» Data supplied
Lemma safe_insert_spec k v mc :
  wf_cache mc -> exists mc', SafeLRUCache.insert k v mc = (Ret tt, mc') /\ wf_cache mc' /\
    UnsafeLRUCache.capacity_ (SafeLRUCache._cache mc') = UnsafeLRUCache.capacity_ (SafeLRUCache._cache mc) /\
    entries (SafeLRUCache._cache mc')
    = insert_entries (UnsafeLRUCache.capacity_ (SafeLRUCache._cache mc)) k v
        (entries (SafeLRUCache._cache mc)).
Proof.
  intros [Hwf Hm]. pose proof (insert_wf k v _ Hwf) as Hw.
  destruct (insert_spec k v _ Hwf) as (c' & Hi & Hcap & He). rewrite Hi in Hw.
  destruct mc as [c mu]; simpl in *; subst mu. eexists.
  unfold SafeLRUCache.insert, SafeLRUCache.guarded, lock_guard, zoom; simpl. rewrite Hi.
  split; [reflexivity|]. by split_and!.
Qed.

Lemma safe_find_spec k mc :
  wf_cache mc -> exists mc', SafeLRUCache.find k mc
    = (Ret (assoc k (entries (SafeLRUCache._cache mc))), mc') /\ wf_cache mc' /\
    (forall k' v, (k', v) ∈ entries (SafeLRUCache._cache mc') <->
                  (k', v) ∈ entries (SafeLRUCache._cache mc)).
Proof.
  intros [Hwf Hm]. pose proof (find_wf k _ Hwf) as Hw.
  destruct (find_spec k (SafeLRUCache._cache mc)) as (c' & Hi & _ & He). rewrite Hi in Hw.
  destruct mc as [c mu]; simpl in *; subst mu. eexists.
  unfold SafeLRUCache.find, SafeLRUCache.guarded, lock_guard, zoom; simpl. rewrite Hi.
  split; [reflexivity|]. split; [by split|]. simpl. intros k' v. rewrite He.
  destruct (assoc k (entries c)) as [v0|] eqn:E; [|done].
  rewrite elem_of_app, list_elem_of_singleton. unfold without. rewrite list_elem_of_filter.
  split.
  - intros [[_ ?]|[= -> ->]]; [done|by apply assoc_Some].
  - intros Hin. destruct (decide (k' = k)) as [->|]; [|by left].
    right. destruct Hwf as [Hn _ _]. f_equal.
    apply assoc_Some in E. clear - Hn Hin E. induction (entries c) as [|[k1 v1] l IH].
    { by apply not_elem_of_nil in Hin. }
    simpl in Hn. apply NoDup_cons in Hn as [Hk Hn].
    apply elem_of_cons in Hin as [Hin|Hin], E as [E|E]; simplify_eq/=.
    + done.
    + destruct Hk. apply list_elem_of_fmap. by exists (k1, v0).
    + destruct Hk. apply list_elem_of_fmap. by exists (k1, v).
    + by apply IH.
Qed.

(** The effect of each step, on a well-formed state. *)

Lemma on_cache_eq {A} p (m : M (SafeLRUCache.t bytes manifest_cache_entry) A) s mc o mc' :
  _caches s !! p = Some mc -> m mc = (o, mc') ->
  on_cache p m s = (o, Make_ManifestCache (_manifest_cache_capacity s) (_level1_mutex s) (_level1 s)
                         (<[p := mc']> (_caches s))).
Proof. intros Hp Hm. unfold on_cache. rewrite gets_bind, Hp, Hm. done. Qed.

Lemma update_cache_wf s p mc' :
  wf_manifest_cache s -> is_Some (_caches s !! p) -> wf_cache mc' ->
  wf_manifest_cache (Make_ManifestCache (_manifest_cache_capacity s) (_level1_mutex s) (_level1 s)
                       (<[p := mc']> (_caches s))).
Proof.
  intros [Hc Hu Hr Hi Hw] Hp Hmc. split; simpl; [done..| | |].
  - intros ns q Hq. destruct (decide (p = q)) as [->|]; [by rewrite lookup_insert_eq|].
    rewrite lookup_insert_ne by done. by eapply Hr.
  - done.
  - intros q mc. destruct (decide (p = q)) as [->|].
    + rewrite lookup_insert_eq. by intros [= <-].
    + rewrite lookup_insert_ne by done. apply Hw.
Qed.

Lemma add_to_spec p alba_id mfp s :
  wf_manifest_cache s -> is_Some (_caches s !! p) ->
  exists s', add_to p alba_id mfp s = (Ret tt, s') /\ wf_manifest_cache s' /\
    _level1 s' = _level1 s /\ dom (_caches s') = dom (_caches s) /\
    cache_entries s' p = insert_entries (cache_capacity s p) (make_key alba_id (name (manifest mfp))) mfp
                           (cache_entries s p) /\
    (forall q, q <> p -> cache_entries s' q = cache_entries s q) /\
    (forall q, cache_capacity s' q = cache_capacity s q).
Proof.
  intros Hwf Hs. pose proof Hs as [mc Hp].
  destruct (safe_insert_spec (make_key alba_id (name (manifest mfp))) mfp mc
    (wf_caches s Hwf p mc Hp)) as (mc' & Hi & Hw & Hcap & He).
  unfold add_to. rewrite (on_cache_eq p _ s mc _ _ Hp Hi). eexists. split; [reflexivity|].
  split; [by apply update_cache_wf|]. split; [done|]. simpl. split; [|split; [|split]].
  - by apply dom_insert_lookup_L.
  - unfold cache_entries, cache_capacity; simpl. rewrite lookup_insert_eq, Hp. exact He.
  - intros q Hq. unfold cache_entries; simpl. by rewrite lookup_insert_ne.
  - intros q. unfold cache_capacity; simpl. destruct (decide (p = q)) as [<-|].
    + by rewrite lookup_insert_eq, Hp.
    + by rewrite lookup_insert_ne.
Qed.

Lemma find_in_spec p alba_id object_name s :
  wf_manifest_cache s -> is_Some (_caches s !! p) ->
  exists s', find_in p alba_id object_name s
    = (Ret (assoc (make_key alba_id object_name) (cache_entries s p)), s') /\
    wf_manifest_cache s' /\ _level1 s' = _level1 s /\ dom (_caches s') = dom (_caches s) /\
    (forall q k v, (k, v) ∈ cache_entries s' q <-> (k, v) ∈ cache_entries s q).
Proof.
  intros Hwf Hs. pose proof Hs as [mc Hp].
  destruct (safe_find_spec (make_key alba_id object_name) mc (wf_caches s Hwf p mc Hp))
    as (mc' & Hi & Hw & He).
  unfold find_in. rewrite (on_cache_eq p _ s mc _ _ Hp Hi). unfold cache_entries at 1.
  rewrite Hp. eexists. split; [reflexivity|].
  split; [by apply update_cache_wf|]. split; [done|]. simpl. split.
  - by apply dom_insert_lookup_L.
  - intros q k v. unfold cache_entries; simpl. destruct (decide (p = q)) as [->|].
    + by rewrite lookup_insert_eq, Hp.
    + by rewrite lookup_insert_ne.
Qed.

Lemma lookup_spec ns s :
  wf_manifest_cache s -> lookup ns s = (Ret (_level1 s !! ns), s).
Proof.
  intros [_ Hu _ _ _]. unfold lookup, with_level1, lock_guard. rewrite Hu. simpl.
  rewrite <- Hu. by destruct s.
Qed.

Lemma invalidate_spec ns s :
  wf_manifest_cache s ->
  exists s', invalidate_namespace ns s = (Ret tt, s') /\ wf_manifest_cache s' /\
    _level1 s' = delete ns (_level1 s) /\ _caches s' = _caches s.
Proof.
  intros [Hc Hu Hr Hi Hw]. unfold invalidate_namespace, with_level1, lock_guard. rewrite Hu.
  eexists. split; [reflexivity|]. split; [|done]. split; simpl; try done.
  - intros n p [_ Hp]%lookup_delete_Some. by eapply Hr.
  - intros n1 n2 p [_ H1]%lookup_delete_Some [_ H2]%lookup_delete_Some. by eapply Hi.
Qed.

Lemma make_cache_wf cap :
  0 < cap -> exists mc, SafeLRUCache.make cap = Ret mc /\ wf_cache mc /\
    UnsafeLRUCache.capacity_ (SafeLRUCache._cache mc) = cap /\
    entries (SafeLRUCache._cache mc) = [].
Proof.
  intros Hc. unfold SafeLRUCache.make.
  destruct (UnsafeLRUCache.make cap) as [c|e| |] eqn:E;
    unfold UnsafeLRUCache.make in E; destruct (Z.eqb_spec cap 0); try lia; try done.
  destruct (make_wf cap c) as (Hw & Hcap & He); [lia| |].
  { unfold UnsafeLRUCache.make. by destruct (Z.eqb_spec cap 0). }
  eexists. split; [reflexivity|]. by split_and!.
Qed.

Lemma lookup_or_create_spec ns s :
  wf_manifest_cache s ->
  exists p s', lookup_or_create ns s = (Ret p, s') /\ wf_manifest_cache s' /\
    _level1 s' !! ns = Some p /\ (forall n, n <> ns -> _level1 s' !! n = _level1 s !! n) /\
    is_Some (_caches s' !! p) /\ dom (_caches s) ⊆ dom (_caches s') /\
    (_level1 s !! ns = None -> (p ∉ dom (_caches s)) /\ cache_entries s' p = []) /\
    (forall q, cache_entries s' q = cache_entries s q) /\
    cache_capacity s' p = room s ns.
Proof.
  intros Hwf. pose proof Hwf as [Hc Hu Hr Hi Hw].
  unfold lookup_or_create, with_level1, lock_guard. rewrite Hu. rewrite gets_bind. unfold id.
  cbn [_level1 _caches _manifest_cache_capacity].
  destruct (_level1 s !! ns) as [p|] eqn:E.
  - exists p, s. split; [unfold mret, M_ret; simpl; rewrite <- Hu; by destruct s|].
    pose proof (Hr _ _ E) as Hp. unfold room. rewrite E. split_and!; try done.
  - destruct (make_cache_wf (_manifest_cache_capacity s) Hc) as (mc & Hm & Hwm & Hcm & Hem).
    rewrite Hm. set (p := fresh (dom (_caches s))).
    assert (p ∉ dom (_caches s)) as Hp by apply is_fresh.
    assert (_caches s !! p = None) as Hpn by by apply not_elem_of_dom.
    eexists p, _. split; [reflexivity|]. split; [|split_and!]; simpl.
    + split; simpl; [done|done| | |].
      * intros n q. destruct (decide (n = ns)) as [->|].
        { rewrite lookup_insert_eq. intros [= <-]. by rewrite lookup_insert_eq. }
        rewrite lookup_insert_ne by done. intros Hq. destruct (decide (p = q)) as [->|].
        { by rewrite lookup_insert_eq. } rewrite lookup_insert_ne by done. by eapply Hr.
      * assert (forall n q, _level1 s !! n = Some q -> q <> p) as Hne.
        { intros n q Hq ->. destruct (Hr _ _ Hq) as [? ?]. congruence. }
        intros n1 n2 q. destruct (decide (n1 = ns)) as [->|], (decide (n2 = ns)) as [->|];
          rewrite ?lookup_insert_eq; rewrite ?lookup_insert_ne by done; intros H1 H2.
        { done. }
        { injection H1 as <-. by apply Hne in H2. }
        { injection H2 as <-. by apply Hne in H1. }
        by eapply Hi.
      * intros q mc'. destruct (decide (p = q)) as [->|].
        { rewrite lookup_insert_eq. by intros [= <-]. } rewrite lookup_insert_ne by done. apply Hw.
    + by rewrite lookup_insert_eq.
    + intros n Hn. by rewrite lookup_insert_ne.
    + by rewrite lookup_insert_eq.
    + rewrite dom_insert_L. set_solver.
    + intros _. split; [done|]. unfold cache_entries; simpl. by rewrite lookup_insert_eq.
    + intros q. unfold cache_entries; simpl. destruct (decide (p = q)) as [<-|].
      * by rewrite lookup_insert_eq, Hpn.
      * by rewrite lookup_insert_ne.
    + unfold cache_capacity, room; simpl. by rewrite lookup_insert_eq, E.
Qed.

Lemma set_capacity_spec cap s :
  wf_manifest_cache s -> 0 < cap ->
  exists s', set_capacity cap s = (Ret tt, s') /\ wf_manifest_cache s' /\
    _level1 s' = _level1 s /\ _caches s' = _caches s.
Proof.
  intros [Hc Hu Hr Hi Hw] Hp. unfold set_capacity, with_level1, lock_guard. rewrite Hu.
  eexists. split; [reflexivity|]. split; [|done]. by split.
Qed.

Lemma getInstance_wf : wf_manifest_cache getInstance.
Proof. split; simpl; try done. Qed.
End facts.

Section steps.
Context {B : BimapOps bytes manifest_cache_entry} {BL : Bimap B}.
Implicit Types s : ManifestCache.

» About this exercise
Lines from the one containing "Lemma getInstance_wf : wf_manifest_cache" through the last line of the records, restated word for word: that is the whole response.

» Result for this task
Lemma getInstance_wf : wf_manifest_cache getInstance.
Proof. split; simpl; try done. Qed.
End facts.

Section steps.
Context {B : BimapOps bytes manifest_cache_entry} {BL : Bimap B}.
Implicit Types s : ManifestCache.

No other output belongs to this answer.